Goal of the exercise: All lines below containing the string "under" are to be copied.

Saved data entries
+---+

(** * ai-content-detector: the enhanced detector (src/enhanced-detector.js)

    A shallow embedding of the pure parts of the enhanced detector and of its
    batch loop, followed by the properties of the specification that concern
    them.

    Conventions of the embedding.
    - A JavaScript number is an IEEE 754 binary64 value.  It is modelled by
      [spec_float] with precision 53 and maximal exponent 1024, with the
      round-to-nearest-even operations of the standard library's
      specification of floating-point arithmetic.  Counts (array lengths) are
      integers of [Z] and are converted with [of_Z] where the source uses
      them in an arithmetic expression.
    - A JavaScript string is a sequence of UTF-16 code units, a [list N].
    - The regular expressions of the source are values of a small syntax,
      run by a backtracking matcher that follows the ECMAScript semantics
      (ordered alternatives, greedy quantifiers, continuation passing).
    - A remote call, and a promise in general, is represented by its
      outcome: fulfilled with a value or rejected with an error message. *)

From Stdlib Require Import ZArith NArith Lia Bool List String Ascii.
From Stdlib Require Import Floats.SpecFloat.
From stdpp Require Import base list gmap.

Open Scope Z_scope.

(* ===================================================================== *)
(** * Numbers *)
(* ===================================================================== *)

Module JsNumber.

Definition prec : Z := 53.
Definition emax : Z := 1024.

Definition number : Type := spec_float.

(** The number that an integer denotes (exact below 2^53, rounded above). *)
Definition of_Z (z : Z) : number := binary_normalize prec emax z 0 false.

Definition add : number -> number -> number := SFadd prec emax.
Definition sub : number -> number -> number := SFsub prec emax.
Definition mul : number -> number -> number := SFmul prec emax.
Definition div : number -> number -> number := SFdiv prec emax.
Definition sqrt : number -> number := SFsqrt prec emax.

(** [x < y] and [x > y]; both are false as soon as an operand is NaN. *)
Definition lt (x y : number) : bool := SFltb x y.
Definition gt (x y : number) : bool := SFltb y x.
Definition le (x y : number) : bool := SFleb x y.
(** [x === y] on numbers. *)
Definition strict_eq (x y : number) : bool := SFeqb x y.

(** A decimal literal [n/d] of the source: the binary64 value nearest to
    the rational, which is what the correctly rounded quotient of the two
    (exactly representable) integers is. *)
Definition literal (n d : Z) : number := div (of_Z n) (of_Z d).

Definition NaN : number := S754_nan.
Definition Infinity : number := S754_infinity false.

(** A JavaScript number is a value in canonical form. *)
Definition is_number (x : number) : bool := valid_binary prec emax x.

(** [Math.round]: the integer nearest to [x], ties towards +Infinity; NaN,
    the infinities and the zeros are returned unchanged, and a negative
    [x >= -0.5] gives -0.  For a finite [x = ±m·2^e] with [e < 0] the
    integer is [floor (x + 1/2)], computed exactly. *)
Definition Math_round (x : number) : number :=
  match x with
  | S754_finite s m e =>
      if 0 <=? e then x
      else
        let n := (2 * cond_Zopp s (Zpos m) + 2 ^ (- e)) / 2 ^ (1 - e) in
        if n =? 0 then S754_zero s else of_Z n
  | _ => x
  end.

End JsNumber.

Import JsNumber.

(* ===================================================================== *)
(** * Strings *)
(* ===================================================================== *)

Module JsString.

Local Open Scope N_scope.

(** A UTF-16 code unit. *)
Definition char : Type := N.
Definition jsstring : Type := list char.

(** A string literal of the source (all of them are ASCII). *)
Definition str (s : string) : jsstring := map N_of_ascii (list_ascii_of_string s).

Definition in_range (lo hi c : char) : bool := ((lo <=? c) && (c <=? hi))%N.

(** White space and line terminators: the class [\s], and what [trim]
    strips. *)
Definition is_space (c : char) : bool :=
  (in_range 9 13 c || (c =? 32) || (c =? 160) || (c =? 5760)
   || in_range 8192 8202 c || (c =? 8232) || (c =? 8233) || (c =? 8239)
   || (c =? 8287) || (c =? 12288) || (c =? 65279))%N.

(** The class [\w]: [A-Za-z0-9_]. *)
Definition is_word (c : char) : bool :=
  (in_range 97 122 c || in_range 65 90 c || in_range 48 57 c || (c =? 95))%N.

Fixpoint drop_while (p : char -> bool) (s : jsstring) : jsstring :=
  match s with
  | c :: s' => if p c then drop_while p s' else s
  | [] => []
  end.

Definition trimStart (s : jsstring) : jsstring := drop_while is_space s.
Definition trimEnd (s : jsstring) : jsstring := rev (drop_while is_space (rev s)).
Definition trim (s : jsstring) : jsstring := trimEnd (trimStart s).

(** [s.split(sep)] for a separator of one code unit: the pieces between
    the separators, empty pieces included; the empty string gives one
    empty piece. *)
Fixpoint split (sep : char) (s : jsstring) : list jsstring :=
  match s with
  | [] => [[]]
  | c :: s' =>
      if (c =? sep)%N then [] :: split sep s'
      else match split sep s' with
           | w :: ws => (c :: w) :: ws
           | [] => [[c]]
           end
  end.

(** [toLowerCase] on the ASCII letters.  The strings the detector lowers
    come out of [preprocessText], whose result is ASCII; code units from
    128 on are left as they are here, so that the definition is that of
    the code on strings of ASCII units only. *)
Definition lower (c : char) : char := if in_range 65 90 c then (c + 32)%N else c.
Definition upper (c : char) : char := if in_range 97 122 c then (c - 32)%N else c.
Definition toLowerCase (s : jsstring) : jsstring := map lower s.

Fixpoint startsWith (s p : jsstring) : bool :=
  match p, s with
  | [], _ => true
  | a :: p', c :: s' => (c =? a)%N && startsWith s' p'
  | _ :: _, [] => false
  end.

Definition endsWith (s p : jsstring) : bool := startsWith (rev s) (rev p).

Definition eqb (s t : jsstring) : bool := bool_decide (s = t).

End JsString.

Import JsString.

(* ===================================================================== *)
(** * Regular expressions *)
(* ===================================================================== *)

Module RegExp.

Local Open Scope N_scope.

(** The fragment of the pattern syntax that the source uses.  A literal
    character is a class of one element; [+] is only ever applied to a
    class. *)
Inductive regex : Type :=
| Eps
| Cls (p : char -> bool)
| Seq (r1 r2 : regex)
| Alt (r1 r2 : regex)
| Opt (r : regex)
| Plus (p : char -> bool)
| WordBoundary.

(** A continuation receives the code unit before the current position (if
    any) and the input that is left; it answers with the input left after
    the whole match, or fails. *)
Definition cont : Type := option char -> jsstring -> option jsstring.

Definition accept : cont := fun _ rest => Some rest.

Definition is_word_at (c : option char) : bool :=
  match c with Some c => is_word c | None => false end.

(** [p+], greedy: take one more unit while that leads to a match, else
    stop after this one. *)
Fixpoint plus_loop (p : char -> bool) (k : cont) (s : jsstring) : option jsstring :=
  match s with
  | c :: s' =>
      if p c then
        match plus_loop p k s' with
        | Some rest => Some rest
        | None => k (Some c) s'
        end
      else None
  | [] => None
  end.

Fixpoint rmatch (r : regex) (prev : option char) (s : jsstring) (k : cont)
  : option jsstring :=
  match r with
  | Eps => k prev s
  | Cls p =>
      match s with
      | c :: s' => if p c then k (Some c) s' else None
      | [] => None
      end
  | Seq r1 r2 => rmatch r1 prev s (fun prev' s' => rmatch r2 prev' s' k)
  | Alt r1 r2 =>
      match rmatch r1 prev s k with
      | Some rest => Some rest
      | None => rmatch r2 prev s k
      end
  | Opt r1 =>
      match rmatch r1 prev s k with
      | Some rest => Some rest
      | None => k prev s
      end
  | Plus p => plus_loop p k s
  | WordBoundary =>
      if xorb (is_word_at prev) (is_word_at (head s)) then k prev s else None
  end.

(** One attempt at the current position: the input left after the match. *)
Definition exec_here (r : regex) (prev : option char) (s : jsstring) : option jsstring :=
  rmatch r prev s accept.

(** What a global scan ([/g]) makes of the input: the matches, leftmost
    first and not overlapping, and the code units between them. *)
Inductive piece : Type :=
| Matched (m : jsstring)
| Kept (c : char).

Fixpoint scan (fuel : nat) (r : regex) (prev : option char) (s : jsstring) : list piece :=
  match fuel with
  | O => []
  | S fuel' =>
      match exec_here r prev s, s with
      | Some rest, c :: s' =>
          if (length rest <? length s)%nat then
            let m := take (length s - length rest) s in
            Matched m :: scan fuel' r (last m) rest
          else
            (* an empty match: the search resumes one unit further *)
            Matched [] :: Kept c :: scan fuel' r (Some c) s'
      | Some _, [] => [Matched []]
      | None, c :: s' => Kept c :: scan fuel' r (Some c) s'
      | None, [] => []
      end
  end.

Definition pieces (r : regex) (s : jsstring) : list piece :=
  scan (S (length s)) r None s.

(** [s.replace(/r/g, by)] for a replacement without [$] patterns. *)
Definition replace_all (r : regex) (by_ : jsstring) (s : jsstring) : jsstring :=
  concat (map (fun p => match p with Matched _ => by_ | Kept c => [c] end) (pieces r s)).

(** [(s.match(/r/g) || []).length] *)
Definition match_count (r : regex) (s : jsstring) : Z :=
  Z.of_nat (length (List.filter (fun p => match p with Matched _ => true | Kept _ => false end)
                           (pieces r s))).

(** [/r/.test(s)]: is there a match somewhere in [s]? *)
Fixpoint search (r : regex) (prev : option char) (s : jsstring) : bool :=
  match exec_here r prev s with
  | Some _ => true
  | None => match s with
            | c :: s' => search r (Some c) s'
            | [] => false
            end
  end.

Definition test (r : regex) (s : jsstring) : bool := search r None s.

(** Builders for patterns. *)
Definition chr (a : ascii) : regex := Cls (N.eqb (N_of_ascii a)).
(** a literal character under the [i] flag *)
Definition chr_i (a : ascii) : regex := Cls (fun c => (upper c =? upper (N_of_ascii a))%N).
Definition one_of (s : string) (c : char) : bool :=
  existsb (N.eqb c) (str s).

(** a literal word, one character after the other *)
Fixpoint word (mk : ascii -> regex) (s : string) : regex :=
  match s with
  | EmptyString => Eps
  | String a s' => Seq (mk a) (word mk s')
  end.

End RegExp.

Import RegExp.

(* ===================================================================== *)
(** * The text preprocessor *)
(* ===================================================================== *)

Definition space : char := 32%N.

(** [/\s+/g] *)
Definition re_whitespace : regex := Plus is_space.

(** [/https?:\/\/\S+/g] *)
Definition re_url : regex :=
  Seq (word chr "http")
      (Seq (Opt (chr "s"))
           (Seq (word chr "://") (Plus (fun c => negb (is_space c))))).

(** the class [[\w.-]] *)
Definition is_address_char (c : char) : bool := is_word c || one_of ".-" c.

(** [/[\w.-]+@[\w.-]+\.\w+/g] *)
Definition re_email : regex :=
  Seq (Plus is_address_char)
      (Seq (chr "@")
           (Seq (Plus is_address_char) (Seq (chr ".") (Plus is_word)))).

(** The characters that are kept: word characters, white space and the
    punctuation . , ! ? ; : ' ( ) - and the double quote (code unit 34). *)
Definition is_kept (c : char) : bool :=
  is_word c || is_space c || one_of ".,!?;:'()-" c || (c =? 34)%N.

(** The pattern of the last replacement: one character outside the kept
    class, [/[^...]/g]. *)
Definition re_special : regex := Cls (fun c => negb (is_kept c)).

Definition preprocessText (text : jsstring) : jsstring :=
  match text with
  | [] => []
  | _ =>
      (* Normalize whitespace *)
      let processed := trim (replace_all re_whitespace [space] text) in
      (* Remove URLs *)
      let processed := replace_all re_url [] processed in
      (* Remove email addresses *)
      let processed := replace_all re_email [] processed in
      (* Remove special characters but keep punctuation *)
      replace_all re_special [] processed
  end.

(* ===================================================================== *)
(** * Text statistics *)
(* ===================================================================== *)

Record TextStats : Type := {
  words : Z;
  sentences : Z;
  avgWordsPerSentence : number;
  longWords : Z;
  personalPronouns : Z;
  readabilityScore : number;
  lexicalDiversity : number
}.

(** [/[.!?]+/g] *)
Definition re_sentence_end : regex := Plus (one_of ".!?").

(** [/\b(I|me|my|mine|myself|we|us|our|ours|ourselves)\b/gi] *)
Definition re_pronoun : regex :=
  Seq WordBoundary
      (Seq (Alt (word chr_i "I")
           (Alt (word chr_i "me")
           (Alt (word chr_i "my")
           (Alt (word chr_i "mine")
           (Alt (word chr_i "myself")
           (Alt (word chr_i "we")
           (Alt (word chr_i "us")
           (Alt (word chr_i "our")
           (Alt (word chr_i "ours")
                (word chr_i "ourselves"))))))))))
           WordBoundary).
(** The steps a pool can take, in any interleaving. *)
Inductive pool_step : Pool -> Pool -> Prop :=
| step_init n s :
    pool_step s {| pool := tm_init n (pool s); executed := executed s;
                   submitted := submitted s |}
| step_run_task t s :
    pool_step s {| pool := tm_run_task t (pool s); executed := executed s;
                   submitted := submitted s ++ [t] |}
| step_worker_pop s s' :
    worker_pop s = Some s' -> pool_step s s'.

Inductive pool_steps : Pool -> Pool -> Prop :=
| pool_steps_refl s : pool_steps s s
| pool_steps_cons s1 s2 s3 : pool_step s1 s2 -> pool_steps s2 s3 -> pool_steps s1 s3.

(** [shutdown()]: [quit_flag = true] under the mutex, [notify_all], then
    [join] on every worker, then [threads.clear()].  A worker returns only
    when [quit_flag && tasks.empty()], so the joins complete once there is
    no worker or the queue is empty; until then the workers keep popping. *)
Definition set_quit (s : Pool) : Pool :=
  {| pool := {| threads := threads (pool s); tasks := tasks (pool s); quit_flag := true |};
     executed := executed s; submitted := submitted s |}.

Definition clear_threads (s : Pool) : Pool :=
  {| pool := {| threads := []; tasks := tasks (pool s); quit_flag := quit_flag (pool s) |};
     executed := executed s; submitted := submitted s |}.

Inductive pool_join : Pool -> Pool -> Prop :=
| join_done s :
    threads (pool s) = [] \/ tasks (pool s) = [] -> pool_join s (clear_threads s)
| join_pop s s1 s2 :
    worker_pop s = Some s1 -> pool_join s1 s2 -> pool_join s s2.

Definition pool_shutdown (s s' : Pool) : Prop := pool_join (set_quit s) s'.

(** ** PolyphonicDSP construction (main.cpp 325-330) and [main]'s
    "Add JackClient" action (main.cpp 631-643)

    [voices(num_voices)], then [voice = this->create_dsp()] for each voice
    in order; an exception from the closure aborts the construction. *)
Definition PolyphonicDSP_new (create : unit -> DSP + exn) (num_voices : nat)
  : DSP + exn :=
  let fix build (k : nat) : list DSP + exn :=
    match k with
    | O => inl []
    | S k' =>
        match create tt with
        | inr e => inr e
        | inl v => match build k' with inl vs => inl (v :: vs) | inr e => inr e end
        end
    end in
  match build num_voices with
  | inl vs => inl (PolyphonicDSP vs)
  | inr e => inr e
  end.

+---+

Worked solution:
(** a literal character under the [i] flag *)
(** [shutdown()]: [quit_flag = true] under the mutex, [notify_all], then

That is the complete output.